C’è un ticchettio di fondo che scandisce le pagine di questo libro. Lo senti già alla prima riga, quasi fisicamente, come un orologio che batte contro la cassa toracica. È il tic-tac del tempo, ma è anche qualcos’altro: il rumore sordo di un’epoca che si chiude, il conto alla rovescia di una forma di vita che sa di essere sotto assedio. Ultima lezione: XX secolo di Daniel Link (in libreria per i rasoi di Cronopio, nella bella traduzione di Camilla Cattarulla e a cura di Giuseppe Episcopo, pp. 82, euro 11) nasce come un commiato accademico, pronunciato nel giugno 2024 nell’aula magna della Facultad de Filosofía y Letras della prestigiosa Uba (Universidad de Buenos Aires) davanti agli studenti della cattedra che Link ha diretto per trentaquattro anni. Un commiato, dunque; ma soprattutto un saggio, una confessione, un testamento intellettuale, una diagnosi e una proposta politica.
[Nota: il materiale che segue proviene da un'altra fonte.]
Definition AuditRecordFromPlanCommand (command : PlanCommandRecord) : AuditRecord := {|
  aud_AuditID := ""; aud_PlanID := cmd_PlanID command; aud_AccountID := cmd_AccountID command;
  aud_ProjectID := cmd_ProjectID command; aud_RunID := ""; aud_NodeID := "";
  aud_ActorID := cmd_ActorID command; aud_Action := cmd_Action command;
  aud_IdempotencyKey := cmd_IdempotencyKey command; aud_Payload := cmd_Payload command;
  aud_CreatedAt := zero_time |}.

Definition ValidatePlanCommandDeliveredAudit (command : PlanCommandRecord) (audit : AuditRecord) :
    result unit :=
  ValidateAuditIdempotency audit (AuditRecordFromPlanCommand command).

Definition ValidateAuditRef (ref : AuditRef) : result unit :=
  ValidatePlanRef {| pref_PlanID := audr_PlanID ref; pref_AccountID := audr_AccountID ref;
                     pref_ProjectID := audr_ProjectID ref |};;
  fail_if (audr_IdempotencyKey ref == "")
    (Errorf ErrInvalidRunPlan "audit idempotency key is required").

(** ** audit.go *)

Definition ValidateAuditNodeRunPair (record : AuditRecord) : result unit :=
  if (aud_NodeID record == "") && (aud_RunID record == "") then Ok tt else
  fail_if ((aud_NodeID record == "") || (aud_RunID record == ""))
    (Errorf ErrInvalidRunPlan "audit node id and run id must be provided together").

(** The first entry of the node: in the status when it has nodes, else in the spec. *)
Definition auditPlanNodeRunID (spec : RunPlanSpec) (status : RunPlanStatus) (nodeID : string) :
    option string :=
  if bool_decide (st_Nodes status ≠ []) then
    (λ found, ns_RunID found.2) <$> list_find (λ n, ns_NodeID n = nodeID) (st_Nodes status)
  else
    (λ found, run_RunID (node_Run found.2)) <$>
      list_find (λ n, node_NodeID n = nodeID) (spec_Nodes spec).

Definition ValidateAuditNodeRunInPlan (record : AuditRecord) (spec : RunPlanSpec)
    (status : RunPlanStatus) : result unit :=
  ValidateAuditNodeRunPair record;;
  if aud_NodeID record == "" then Ok tt else
  match auditPlanNodeRunID spec status (aud_NodeID record) with
  | None => Err (Errorf ErrInvalidRunPlan "audit node %q is not durable")
  | Some runID =>
      fail_if (runID == "") (Errorf ErrInvalidRunPlan "audit node %q has no durable run id");;
      fail_if (runID != aud_RunID record)
        (Errorf ErrInvalidRunPlan "audit node %q has durable run id %q, got %q")
  end.

Definition PlanAuditRecordFromAuditRecord (record : AuditRecord) : PlanAuditRecord := {|
  par_AuditID := aud_AuditID record; par_PlanID := aud_PlanID record;
  par_AccountID := aud_AccountID record; par_ProjectID := aud_ProjectID record;
  par_RunID := aud_RunID record; par_NodeID := aud_NodeID record;
  par_ActorID := aud_ActorID record; par_Action := aud_Action record;
  par_IdempotencyKey := aud_IdempotencyKey record;
  par_Payload := normalizeAuditPayload (aud_Payload record);
  par_CreatedAt := aud_CreatedAt record |}.

(** ** Lemmas *)

Lemma Marshal_Ok j j' : Marshal j = Ok j' ↔ supported j = true ∧ j' = j.
Proof. unfold Marshal. destruct (supported j); naive_solver. Qed.

Lemma same_json_Ok kind what j1 j2 mismatch :
  same_json kind what j1 j2 mismatch = Ok tt ↔ supported j1 = true ∧ j1 = j2.
Proof.
  unfold same_json, Marshal. destruct (supported j1) eqn:H1, (supported j2) eqn:H2; cbn;
    try (case_bool_decide; cbn); split; intros Hx; try done; destruct Hx; try congruence.
Qed.

Lemma ValidatePlanStartIdempotency_iff existing requested :
  ValidatePlanStartIdempotency existing requested = Ok tt ↔
  supported (enc_RunPlanSpec existing) = true ∧
  enc_RunPlanSpec existing = enc_RunPlanSpec requested.
Proof.
  unfold ValidatePlanStartIdempotency. split.
  - intros Hok. apply bind_Ok in Hok as ([] & _ & Hok). apply bind_Ok in Hok as ([] & _ & Hok).
    by apply same_json_Ok in Hok.
  - intros [Hs Heq]. pose proof (enc_RunPlanSpec_same _ _ Hs Heq) as [Henv _].
    unfold envelope in Henv. injection Henv as Hid _ _ _ Hkey _ _.
    rewrite (bool_decide_eq_true_2 _ Hid), (bool_decide_eq_true_2 _ Hkey). cbn.
    by apply same_json_Ok.
Qed.

(** The immutable part of a spec determines its scalar fields. *)
Definition dec_identity (j : json) : RunPlanSpec :=
  let l := fields_of j in
  {| zero_RunPlanSpec with
     spec_PlanID := get_string "plan_id" l;
     spec_ThreadID := get_string "thread_id" l;
     spec_AccountID := get_string "account_id" l;
     spec_ProjectID := get_string "project_id" l;
     spec_IdempotencyKey := get_string "idempotency_key" l;
     spec_RequestedAt := get_time "requested_at" l;
     spec_Policy := default zero_PlanPolicy (dec_PlanPolicy <$> assoc "policy" l) |}.

Lemma dec_identity_spec s :
  supported (planStateIdentity s) = true → dec_identity (planStateIdentity s) = envelope s.
Proof.
  intros Hs. unfold dec_identity, envelope. cbv zeta.
  assert (get_time "requested_at" (fields_of (planStateIdentity s)) = spec_RequestedAt s) as Ht.
  { assert (assoc "requested_at" (fields_of (planStateIdentity s)) = Some (enc_time (spec_RequestedAt s)))
      as Ha by (unfold planStateIdentity, fields_of; by assoc_walk).
    unfold get_time. rewrite Ha, enc_time_supported; [done|]. by eapply supported_assoc. }
  rewrite Ht. clear Hs Ht. unfold planStateIdentity, fields_of. destruct s.
  cbn -[omit_string omit_time omit_map omit_list omit field app get_string get_time assoc].
  f_equal; try read_field. assoc_walk. cbn. by rewrite dec_enc_PlanPolicy.
Qed.

Lemma jsonEqual_true j1 j2 :
  jsonEqual j1 j2 = true ↔ (supported j1 = true ∧ j1 = j2) ∨ supported j1 = false ∧ supported j2 = false.
Proof.
  unfold jsonEqual, jsonKey, Marshal.
  destruct (supported j1) eqn:H1, (supported j2) eqn:H2; case_bool_decide; naive_solver.
Qed.

(** A snapshot may replace the stored plan only when its envelope is the stored one
    and every stored node is still there. *)
Lemma ValidatePlanStateIdentity_Ok existing requested :
  ValidatePlanStateIdentity existing requested = Ok tt →
  envelope existing = envelope requested ∧
  (∀ node, node ∈ spec_Nodes existing →
     node_NodeID node ∈ node_NodeID <$> spec_Nodes requested).
Proof.
  unfold ValidatePlanStateIdentity. intros Hok.
  apply bind_Ok in Hok as ([] & _ & Hok). apply bind_Ok in Hok as ([] & _ & Hok).
  apply bind_Ok in Hok as ([] & [Hs Heq]%same_json_Ok & Hok). split.
  - rewrite <-dec_identity_spec, Heq, dec_identity_spec by congruence. done.
  - unfold validateTopologyExpansion in Hok. apply bind_Ok in Hok as ([] & Hnodes & _).
    rewrite forM_Ok in Hnodes. intros node Hin. specialize (Hnodes node Hin).
    destruct (_ !! node_NodeID node) as [rn|] eqn:Hl; [|done]. clear Hnodes Heq Hs. revert Hl.
    induction (spec_Nodes requested) as [|x l IH] using rev_ind; [done|].
    rewrite foldl_app, fmap_app, elem_of_app. cbn.
    intros [[<- _]|[_ Hl]]%lookup_insert_Some; [right; left|left; by apply IH].
Qed.

(** Rounding to microseconds is idempotent. *)
Lemma NormalizeDurableTimestamp_idemp t :
  NormalizeDurableTimestamp (NormalizeDurableTimestamp t) = NormalizeDurableTimestamp t.
Proof.
  unfold NormalizeDurableTimestamp, time_is_zero, time_round.
  assert (∀ u, (u mod microsecond = 0)%Z →
    (let r := (u mod microsecond)%Z in
     if (r + r <? microsecond)%Z then (u - r)%Z else (u + (microsecond - r))%Z) = u) as Hu.
  { intros u Hr. cbv zeta. rewrite Hr. change (0 + 0 <? microsecond)%Z with true. cbv iota. lia. }
  destruct (decide (t = zero_time)) as [->|Hz]; [done|].
  rewrite (bool_decide_eq_false_2 (t = zero_time)) by done.
  case_bool_decide; [done|]. apply Hu. unfold microsecond.
  pose proof (Z.div_mod t 1000 ltac:(lia)) as Hdm.
  destruct (_ <? _)%Z.
  - replace (t - t mod 1000)%Z with (t / 1000 * 1000)%Z by lia. apply Z.mod_mul. lia.
  - replace (t + (1000 - t mod 1000))%Z with ((t / 1000 + 1) * 1000)%Z by lia. apply Z.mod_mul. lia.
Qed.

Lemma sameTime_refl t : sameTime t t = true.
Proof. unfold sameTime. destruct (time_is_zero t); cbn; [done|]. by apply bool_decide_eq_true_2. Qed.

(** Command statuses: what a transition allows. *)
Lemma ValidatePlanCommandStatusTransition_iff current next :
  ValidatePlanCommandStatusTransition current next = Ok tt ↔
  current ∈ [PlanCommandPending; PlanCommandDelivered; PlanCommandFailed] ∧
  next ∈ [PlanCommandPending; PlanCommandDelivered; PlanCommandFailed] ∧
  (current = next ∨ current ≠ PlanCommandDelivered ∧ next ≠ PlanCommandPending).
Proof.
  unfold ValidatePlanCommandStatusTransition, validatePlanCommandStatus.
  repeat case_bool_decide; cbn; naive_solver.
Qed.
LA TESI DI FONDO è netta: non stiamo vivendo la crisi dell’umanesimo, ma la sua dissoluzione tecnica: quel processo per cui i soggetti, scrive Link, «si sono fusi impietosamente in codici algoritmici». L’Intelligenza artificiale non è solo una tecnologia. È la forma contemporanea della domanda a cui l’umanesimo aveva cercato di rispondere per oltre duemila anni: come si forma un soggetto e come si può garantire la sua continuità? Come la si addestra, attraverso quali discipline e, soprattutto, attraverso quali letture? L’IA risponde a questi interrogativi plurimillenari cancellando la domanda, sostituendo il soggetto con una funzione presupposta. Ma il cuore del libro non è tanto in questa diagnosi.